## WORK INSTRUCTIONS
The lines to copy from the listing below are those that contain the string "Hpow".

## EXTRACTED DATA

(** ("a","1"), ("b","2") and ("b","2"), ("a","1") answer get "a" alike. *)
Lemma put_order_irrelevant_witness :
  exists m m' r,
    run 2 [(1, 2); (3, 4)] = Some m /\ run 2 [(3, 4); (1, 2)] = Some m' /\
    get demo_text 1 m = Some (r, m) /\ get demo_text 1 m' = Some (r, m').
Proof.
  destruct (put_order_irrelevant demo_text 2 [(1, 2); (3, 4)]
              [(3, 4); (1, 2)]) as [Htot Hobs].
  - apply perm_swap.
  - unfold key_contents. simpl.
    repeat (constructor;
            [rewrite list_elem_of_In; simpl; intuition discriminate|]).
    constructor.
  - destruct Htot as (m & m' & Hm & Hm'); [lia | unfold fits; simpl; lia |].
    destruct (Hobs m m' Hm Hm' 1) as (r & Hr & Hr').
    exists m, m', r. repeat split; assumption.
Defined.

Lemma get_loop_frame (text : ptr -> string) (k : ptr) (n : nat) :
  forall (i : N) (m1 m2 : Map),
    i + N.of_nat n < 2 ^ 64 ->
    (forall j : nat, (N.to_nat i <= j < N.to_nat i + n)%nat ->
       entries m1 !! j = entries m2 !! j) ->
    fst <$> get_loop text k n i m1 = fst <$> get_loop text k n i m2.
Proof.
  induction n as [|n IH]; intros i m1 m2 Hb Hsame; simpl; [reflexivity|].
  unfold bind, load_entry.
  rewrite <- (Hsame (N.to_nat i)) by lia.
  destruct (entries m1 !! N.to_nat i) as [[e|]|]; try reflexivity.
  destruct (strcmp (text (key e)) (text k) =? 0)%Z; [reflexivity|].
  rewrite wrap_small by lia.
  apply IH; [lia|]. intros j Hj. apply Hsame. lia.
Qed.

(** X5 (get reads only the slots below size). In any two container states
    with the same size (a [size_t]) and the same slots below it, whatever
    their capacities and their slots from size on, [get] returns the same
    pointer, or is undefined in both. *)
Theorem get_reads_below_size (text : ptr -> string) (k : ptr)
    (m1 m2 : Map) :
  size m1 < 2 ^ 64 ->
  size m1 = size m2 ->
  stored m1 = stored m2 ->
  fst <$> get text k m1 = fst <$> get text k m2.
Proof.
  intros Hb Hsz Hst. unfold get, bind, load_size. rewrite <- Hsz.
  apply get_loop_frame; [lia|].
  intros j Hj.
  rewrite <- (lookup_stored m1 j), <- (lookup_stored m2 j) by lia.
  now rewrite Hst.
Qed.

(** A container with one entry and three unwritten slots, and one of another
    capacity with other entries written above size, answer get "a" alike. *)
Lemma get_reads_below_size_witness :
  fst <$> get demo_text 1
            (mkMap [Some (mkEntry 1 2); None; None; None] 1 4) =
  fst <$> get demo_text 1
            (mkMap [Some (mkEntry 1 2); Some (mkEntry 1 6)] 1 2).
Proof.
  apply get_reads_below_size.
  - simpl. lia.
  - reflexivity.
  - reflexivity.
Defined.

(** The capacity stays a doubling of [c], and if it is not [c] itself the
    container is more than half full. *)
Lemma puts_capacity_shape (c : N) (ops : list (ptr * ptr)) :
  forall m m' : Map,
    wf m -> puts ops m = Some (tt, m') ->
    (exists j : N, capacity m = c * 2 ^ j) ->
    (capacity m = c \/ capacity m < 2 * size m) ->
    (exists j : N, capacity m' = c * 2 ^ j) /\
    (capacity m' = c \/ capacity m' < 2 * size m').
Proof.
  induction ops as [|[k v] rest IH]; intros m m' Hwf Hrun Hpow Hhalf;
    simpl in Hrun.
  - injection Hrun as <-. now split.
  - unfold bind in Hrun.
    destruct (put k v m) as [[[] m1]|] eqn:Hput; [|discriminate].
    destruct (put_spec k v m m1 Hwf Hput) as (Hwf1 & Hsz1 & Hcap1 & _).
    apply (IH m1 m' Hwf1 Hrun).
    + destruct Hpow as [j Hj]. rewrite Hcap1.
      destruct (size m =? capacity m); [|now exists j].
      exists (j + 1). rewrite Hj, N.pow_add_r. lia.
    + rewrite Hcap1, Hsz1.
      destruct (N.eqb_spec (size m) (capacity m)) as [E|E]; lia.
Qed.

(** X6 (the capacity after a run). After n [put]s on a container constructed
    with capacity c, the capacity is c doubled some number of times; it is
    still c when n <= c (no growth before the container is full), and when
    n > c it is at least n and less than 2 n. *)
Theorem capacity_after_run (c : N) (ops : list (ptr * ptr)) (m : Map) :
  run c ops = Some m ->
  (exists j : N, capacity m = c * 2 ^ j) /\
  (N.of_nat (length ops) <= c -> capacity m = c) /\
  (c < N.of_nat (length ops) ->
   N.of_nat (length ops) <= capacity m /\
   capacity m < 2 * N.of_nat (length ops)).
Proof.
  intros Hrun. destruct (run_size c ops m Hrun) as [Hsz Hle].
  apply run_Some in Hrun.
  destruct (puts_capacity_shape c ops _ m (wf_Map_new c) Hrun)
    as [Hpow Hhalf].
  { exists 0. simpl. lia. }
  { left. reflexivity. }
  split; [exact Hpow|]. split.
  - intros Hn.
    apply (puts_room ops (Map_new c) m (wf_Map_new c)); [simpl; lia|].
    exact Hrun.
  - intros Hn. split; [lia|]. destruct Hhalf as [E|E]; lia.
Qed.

## ANSWER TO THIS TASK
  induction ops as [|[k v] rest IH]; intros m m' Hwf Hrun Hpow Hhalf;
    + destruct Hpow as [j Hj]. rewrite Hcap1.
    as [Hpow Hhalf].
  split; [exact Hpow|]. split.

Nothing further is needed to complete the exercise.